(** * Don Charo back office: sale creation and bulk price update

    A shallow embedding of the request handlers of [app/routes/ventas.py]
    and [app/routes/productos.py] over the tables of [app/models.py], with
    the SQLAlchemy session of [app/database.py] written out as explicit
    state: a committed database, the working copy of the open transaction,
    and the objects added but not yet flushed. *)

From Stdlib Require Import ZArith Floats Lia.
From stdpp Require Import gmap strings list pretty sorting.

Local Open Scope Z_scope.

(** ** Python numbers

    Python's [float] is IEEE-754 binary64, the kernel's primitive [float];
    Python's [int] is unbounded, [Z]. *)

(** [int * float] first converts the int, rounding to nearest, ties to even.
    (CPython raises OverflowError from 2^1024 on, where this conversion
    yields an infinity; the quantities modelled here are destined for a
    32-bit INTEGER column.) *)
Definition int_to_float (n : Z) : float :=
  SF2Prim (binary_normalize prec emax n 0 false).

(** The builtin [sum], whose start value is the int [0]: a left fold.
    (CPython 3.12 compensates the running sum of floats; the results below
    use [py_sum] only as a function of the sequence of its terms and at the
    empty sequence, where both agree.) *)
Definition py_sum (xs : list float) : float :=
  fold_left PrimFloat.add xs 0%float.

(** Quotient of two positive integers rounded to the nearest integer, ties
    to even. *)
Definition div_half_even (a b : Z) : Z :=
  let q := a / b in
  let r := a mod b in
  if 2 * r <? b then q
  else if b <? 2 * r then q + 1
  else if Z.even q then q else q + 1.

(** The builtin [round(x, ndigits)] on a float, [ndigits >= 0]: the exact
    binary value of [x] is rounded (ties to even) to [ndigits] decimals,
    and the decimal obtained is converted back to the nearest float.
    Infinities, NaN and zeros round to themselves. *)
Definition py_round (x : float) (ndigits : N) : float :=
  match Prim2SF x with
  | S754_finite s m e =>
      if 0 <=? e then x
      else
        let scale := Z.to_pos (10 ^ Z.of_N ndigits) in
        match div_half_even (Z.pos m * Z.pos scale) (2 ^ (- e)) with
        | Z.pos n =>
            SF2Prim (SFdiv prec emax (S754_finite s n 0)
                                     (S754_finite false scale 0))
        | _ => if s then (-0)%float else 0%float
        end
  | _ => x
  end.

(** ** Exceptions and handler results *)

Inductive Exception : Type :=
| HTTPException (status_code : Z) (detail : string)
| AttributeError (msg : string)
| TypeError (msg : string)
| IntegrityError (msg : string).

(** [str(e)] for the built-in exceptions. *)
Definition str (e : Exception) : string :=
  match e with
  | HTTPException _ detail => detail
  | AttributeError msg | TypeError msg | IntegrityError msg => msg
  end.

Inductive Result (A : Type) : Type :=
| Return (a : A)
| Raise (e : Exception).
Arguments Return {A} a.
Arguments Raise {A} e.


Definition is_error {A} (r : Result A) : Prop :=
  match r with Return _ => False | Raise _ => True end.

(** ** [app/models.py]

    Columns keep their names.  A nullable column the handlers can leave or
    set NULL is an [option].  The table [productos] is a map from the
    primary key [id] to the other columns of the row; the timestamps of
    [Producto] ([fecha_creacion], [fecha_actualizacion]) play no part in
    the handlers below and are left out. *)

Module Producto.
Record t : Type := mk {
  nombre : string;
  descripcion : option string;
  precio_costo : float;
  precio_venta : float;
  stock : option Z;
  stock_minimo : option Z;
  categoria : option string;
  codigo_barras : option string;
  activo : bool
}.

Definition with_stock (v : option Z) (p : t) : t :=
  mk (nombre p) (descripcion p) (precio_costo p) (precio_venta p)
     v (stock_minimo p) (categoria p) (codigo_barras p) (activo p).

Definition with_precio_costo (v : float) (p : t) : t :=
  mk (nombre p) (descripcion p) v (precio_venta p)
     (stock p) (stock_minimo p) (categoria p) (codigo_barras p) (activo p).

Definition with_precio_venta (v : float) (p : t) : t :=
  mk (nombre p) (descripcion p) (precio_costo p) v
     (stock p) (stock_minimo p) (categoria p) (codigo_barras p) (activo p).

Definition with_nombre (v : string) (p : t) : t :=
  mk v (descripcion p) (precio_costo p) (precio_venta p)
     (stock p) (stock_minimo p) (categoria p) (codigo_barras p) (activo p).

Definition with_categoria (v : option string) (p : t) : t :=
  mk (nombre p) (descripcion p) (precio_costo p) (precio_venta p)
     (stock p) (stock_minimo p) v (codigo_barras p) (activo p).

Definition with_codigo_barras (v : option string) (p : t) : t :=
  mk (nombre p) (descripcion p) (precio_costo p) (precio_venta p)
     (stock p) (stock_minimo p) (categoria p) v (activo p).

Definition with_activo (v : bool) (p : t) : t :=
  mk (nombre p) (descripcion p) (precio_costo p) (precio_venta p)
     (stock p) (stock_minimo p) (categoria p) (codigo_barras p) v.

(** The class declares no column, property or attribute
    [margen_porcentaje]: reading it on an instance raises. *)
Definition margen_porcentaje (p : t) : Result float :=
  Raise (AttributeError "'Producto' object has no attribute 'margen_porcentaje'").
End Producto.

Module Venta.
Record t : Type := mk {
  id : Z;
  usuario_id : Z;
  fecha : Z;
  total : float;
  metodo_pago : string;
  observaciones : option string
}.
End Venta.

Module ItemVenta.
(** [id] is [None] on an object that has been added to the session and not
    flushed yet. *)
Record t : Type := mk {
  id : option Z;
  venta_id : Z;
  producto_id : Z;
  cantidad : Z;
  precio_unitario : float;
  subtotal : float
}.

Definition with_id (v : Z) (i : t) : t :=
  mk (Some v) (venta_id i) (producto_id i) (cantidad i) (precio_unitario i)
     (subtotal i).
End ItemVenta.

(** ** [app/schemas.py] *)

Module ItemVentaCreate.
Record t : Type := mk {
  producto_id : Z;
  cantidad : Z;
  precio_unitario : float
}.
End ItemVentaCreate.

Module VentaCreate.
Record t : Type := mk {
  items : list ItemVentaCreate.t;
  metodo_pago : string;
  observaciones : option string
}.
End VentaCreate.

(** A field of a model read with [exclude_unset=True]: absent from the
    payload, or present with a value that may be [null]. *)
Inductive Field (A : Type) : Type :=
| Unset
| SetTo (v : option A).
Arguments Unset {A}.
Arguments SetTo {A} v.

Module ProductoUpdate.
Record t : Type := mk {
  nombre : Field string;
  precio_costo : Field float;
  precio_venta : Field float;
  stock : Field Z;
  categoria : Field string;
  codigo_barras : Field string
}.
End ProductoUpdate.

Module ActualizacionPreciosMasivaRequest.
(** Modelled from the spec: the request schema of the bulk price update is
    not declared in [app/schemas.py]; its two fields are the handler's
    [request.producto_ids] and [request.porcentaje_aumento], a list of ids
    and a float. *)
Record t : Type := mk {
  producto_ids : list Z;
  porcentaje_aumento : float
}.
End ActualizacionPreciosMasivaRequest.

Module ActualizacionPreciosMasivaResponse.
Record t : Type := mk {
  success : bool;
  productos_actualizados : Z;
  message : string
}.
End ActualizacionPreciosMasivaResponse.

(** ** [app/database.py]: database and session *)

Record Tables : Type := mkTables {
  productos : gmap Z Producto.t;
  ventas : list Venta.t;
  items_venta : list ItemVenta.t
}.

(** What PostgreSQL holds between requests: the committed rows and the two
    id sequences, which a rollback does not rewind. *)
Record Database : Type := mkDatabase {
  tables : Tables;
  ventas_id_seq : Z;
  items_venta_id_seq : Z
}.

(** A session: the database it is bound to, the rows as the open
    transaction and the identity map see them, and the [ItemVenta] objects
    added and awaiting the flush that [commit] performs
    ([autoflush=False]). *)
Record Session : Type := mkSession {
  database : Database;
  working : Tables;
  new : list ItemVenta.t
}.

Definition SessionLocal (db : Database) : Session :=
  mkSession db (tables db) [].

Definition rollback (db : Session) : Session :=
  mkSession (database db) (tables (database db)) [].

(** Ids for the pending items, in the order they were added. *)
Fixpoint assign_ids (next : Z) (pending : list ItemVenta.t) : list ItemVenta.t :=
  match pending with
  | [] => []
  | i :: rest => ItemVenta.with_id next i :: assign_ids (next + 1) rest
  end.

Definition commit (db : Session) : Session :=
  let t := working db in
  let seq := items_venta_id_seq (database db) in
  let t' := mkTables (productos t) (ventas t)
                     (items_venta t ++ assign_ids seq (new db)) in
  mkSession (mkDatabase t' (ventas_id_seq (database db))
                        (seq + Z.of_nat (length (new db))))
            t' [].

(** [get_db]: a fresh session for the request, closed when the handler
    returns or raises; whatever was not committed is gone. *)
Definition get_db {A} (handler : Session -> Result A * Session)
    (db : Database) : Result A * Database :=
  let '(r, s) := handler (SessionLocal db) in (r, database s).

(** [db.add(db_venta); db.flush()]: the header row is inserted in the open
    transaction with the next id of its sequence. *)
Definition add_flush_venta (usuario_id fecha : Z) (total : float)
    (metodo_pago : string) (observaciones : option string) (db : Session)
    : Venta.t * Session :=
  let d := database db in
  let t := working db in
  let db_venta :=
    Venta.mk (ventas_id_seq d) usuario_id fecha total metodo_pago observaciones in
  (db_venta,
   mkSession (mkDatabase (tables d) (ventas_id_seq d + 1) (items_venta_id_seq d))
             (mkTables (productos t) (ventas t ++ [db_venta]) (items_venta t))
             (new db)).

Definition add (db_item : ItemVenta.t) (db : Session) : Session :=
  mkSession (database db) (working db) (new db ++ [db_item]).

(** [db.query(models.Producto).filter(models.Producto.id == i).first()]:
    the object the identity map holds for that primary key, with the
    attribute values assigned so far in this session. *)
Definition query_producto (i : Z) (db : Session) : option Producto.t :=
  productos (working db) !! i.

(** The same with the extra criterion [models.Producto.activo == True]. *)
Definition query_producto_activo (i : Z) (db : Session) : option Producto.t :=
  match productos (working db) !! i with
  | Some p => if Producto.activo p then Some p else None
  | None => None
  end.
(** * omfsi: the modal structural solver (modal_structure_component.py)

    A shallow embedding of the four OpenMDAO components of
    [omfsi/modal_structure_component.py] -- [ModalDecomp], [ModalForces],
    [ModalSolver] and [ModalDisplacements] -- and of the part of
    [ModalStructAssembler] that wires them together.

    Conventions of the embedding:
    - a NumPy [float64] is a real number ([R]): arithmetic is exact, so
      rounding, overflow and the IEEE special values are outside the model.
      Division is Rocq's total [Rdiv]; like NumPy's, it raises nothing when
      the divisor is zero, but what it returns there is a real number where
      NumPy returns [inf] or [nan]: an identity between quotients is
      stated for divisors that are not zero;
    - a one-dimensional array is a [list R], a two-dimensional array the list
      of its rows;
    - Python exceptions are the [Raise] results of the [result] monad;
    - the arrays that a method mutates in place ([outputs], [d_inputs],
      [d_outputs]) are passed in and returned: explicit state passing;
    - the option dictionary of a component is a [gmap string optval]. *)

From Stdlib Require Import Reals Lra Ranalysis1.
From stdpp Require Import gmap strings list.
(** * Library lending data layer: models of [libraryapi/models.py]

    The repository consists of Django model declarations, two
    diff-and-update methods ([UserProxy.check_diff], [GoogleUser.check_diff])
    and two derived properties ([Book.status], [History.exptdreturn_date]).

    The development has three layers:
    - [Py]: the Python values the methods compute with, and the part of the
      [datetime] module that [History._expected_return_date] uses;
    - [Orm]: what a model declaration means: instances are attribute
      dictionaries, a database is a family of tables, [save] and [create]
      apply defaults, the [auto_now]/[auto_now_add] hooks and the relational
      constraints the declarations state ([null], [unique], foreign keys),
      and a listing is ordered by [Meta.ordering];
    - the models themselves, declaration by declaration, followed by the
      properties of the lending domain. *)

From Stdlib Require Import ZArith Ascii String List Lia.
From stdpp Require Import base gmap strings list sorting.

Local Open Scope string_scope.
Local Open Scope Z_scope.

(** ** Python values and exceptions *)

Module Py.
(** X17. [_find_claude_path] prefers the search path: a non-empty answer
    of [shutil.which("claude")] is returned as it is; otherwise the
    result is the first of the common locations that exists, and the
    bare name [claude] exactly when none exists.  The result is never
    the empty string ([os.path.exists] being false of the empty path). *)
Theorem find_claude_path_result (h : Host) (expanduser : string -> string) :
  path_exists h EmptyString = false ->
  let r := _find_claude_path h expanduser in
  r <> EmptyString
  /\ (forall p, which h "claude" = Some p -> p <> EmptyString -> r = p)
  /\ ((which h "claude" = None \/ which h "claude" = Some EmptyString) ->
      (exists before after,
          possible_paths h expanduser = before ++ r :: after
          /\ path_exists h r = true
          /\ Forall (fun p => path_exists h p = false) before)
      \/ (r = "claude"
          /\ Forall (fun p => path_exists h p = false)
                (possible_paths h expanduser))).
Proof. exact (find_claude_path_cases h expanduser). Qed.

Lemma find_claude_path_result_witness :
  _find_claude_path xterm_host (fun p => p) <> EmptyString.
Proof.
  apply (find_claude_path_result xterm_host (fun p => p)).
  reflexivity.
Defined.

(** X18. After Auto-detect the command starts with the path found: the
    first token of the vector is the result of [_find_claude_path], the
    other variables and the lists are untouched, the preview shows the
    new command, and the box is the not-found warning exactly when the
    result is the bare name [claude]. *)
Theorem autodetect_sets_first_token (h : Host)
  (expanduser : string -> string) (g : Gui) :
  path_exists h EmptyString = false ->
  let r := _autodetect_claude_path h expanduser g in
  hd_error (_build_command (vars (fst r)))
  = Some (_find_claude_path h expanduser)
  /\ vars (fst r) = set_claude_path (_find_claude_path h expanduser) (vars g)
  /\ command_preview (fst r)
     = _get_command_string (platform h) (vars (fst r))
  /\ (snd r = not_detected_warning
      <-> _find_claude_path h expanduser = "claude").
Proof.
  intros Hex r. subst r. unfold _autodetect_claude_path. cbv zeta.
  cbn [fst snd]. unfold _update_command_preview. cbn [vars command_preview].
  destruct (find_claude_path_cases h expanduser Hex) as [Hne _].
  split; [| split; [reflexivity | split; [reflexivity |]]].
  - destruct (build_head_tail
                (set_claude_path (_find_claude_path h expanduser) (vars g)))
      as [rest ->].
    cbn [hd_error set_claude_path claude_path_var]. unfold or_else.
    destruct (_find_claude_path h expanduser); [congruence | reflexivity].
  - destruct (_find_claude_path h expanduser =? "claude") eqn:E.
    + apply String.eqb_eq in E. tauto.
    + apply String.eqb_neq in E. split; [discriminate | tauto].
Qed.
(** * bin/build.js: the packaging and reporting steps of the build script

    A shallow embedding of [bin/build.js]: the three esbuild [onEnd] hooks
    (manifest post-processor, README copier, public-directory copier), the
    plugin list handed to [esbuild.context], and the development-mode
    reporter [logServedFiles].

    Conventions of the model.
    - JavaScript strings and file contents are [string]s, read as byte
      sequences (UTF-8 passes through every operation used here unchanged).
    - The file system is a tree of directories and regular files; a
      directory keeps its entries in enumeration order.
    - A path that the script builds with [path.join] or [path.resolve] and
      only hands to the file system is the list of its segments; the
      reporter takes path strings apart itself, so there a path is a
      string and the file system resolves it against the working
      directory.
    - [async] functions are state transformers that either complete, throw
      a JavaScript error, or exhaust the recursion budget of the model; a
      throw keeps the effects that happened before it.
    - Node and esbuild builtins ([JSON.parse], [Number::toString], the path
      separator, the location of the script) are an interface the model is
      parameterised by. *)

From Stdlib Require Import List String Ascii Bool Arith Lia DecimalString.
Import ListNotations.
Local Open Scope list_scope.
Local Open Scope string_scope.
#[local] Set Warnings "-register-all".

(* ===================================================================== *)
(** * Part I: definitions                                                 *)
(* ===================================================================== *)

(** ** Strings *)

Module Str.

(** The double quote character, code 34. *)
Definition dquote : string := String (ascii_of_nat 34) EmptyString.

────────────────────

Task statement: Everything above from the line containing "(manifest post-processor, README" down to the line containing "only hands to" is to be transcribed exactly, with both of those lines included and nothing else added.

Exercise solution:
    (manifest post-processor, README copier, public-directory copier), the
    plugin list handed to [esbuild.context], and the development-mode
    reporter [logServedFiles].

    Conventions of the model.
    - JavaScript strings and file contents are [string]s, read as byte
      sequences (UTF-8 passes through every operation used here unchanged).
    - The file system is a tree of directories and regular files; a
      directory keeps its entries in enumeration order.
    - A path that the script builds with [path.join] or [path.resolve] and
      only hands to the file system is the list of its segments; the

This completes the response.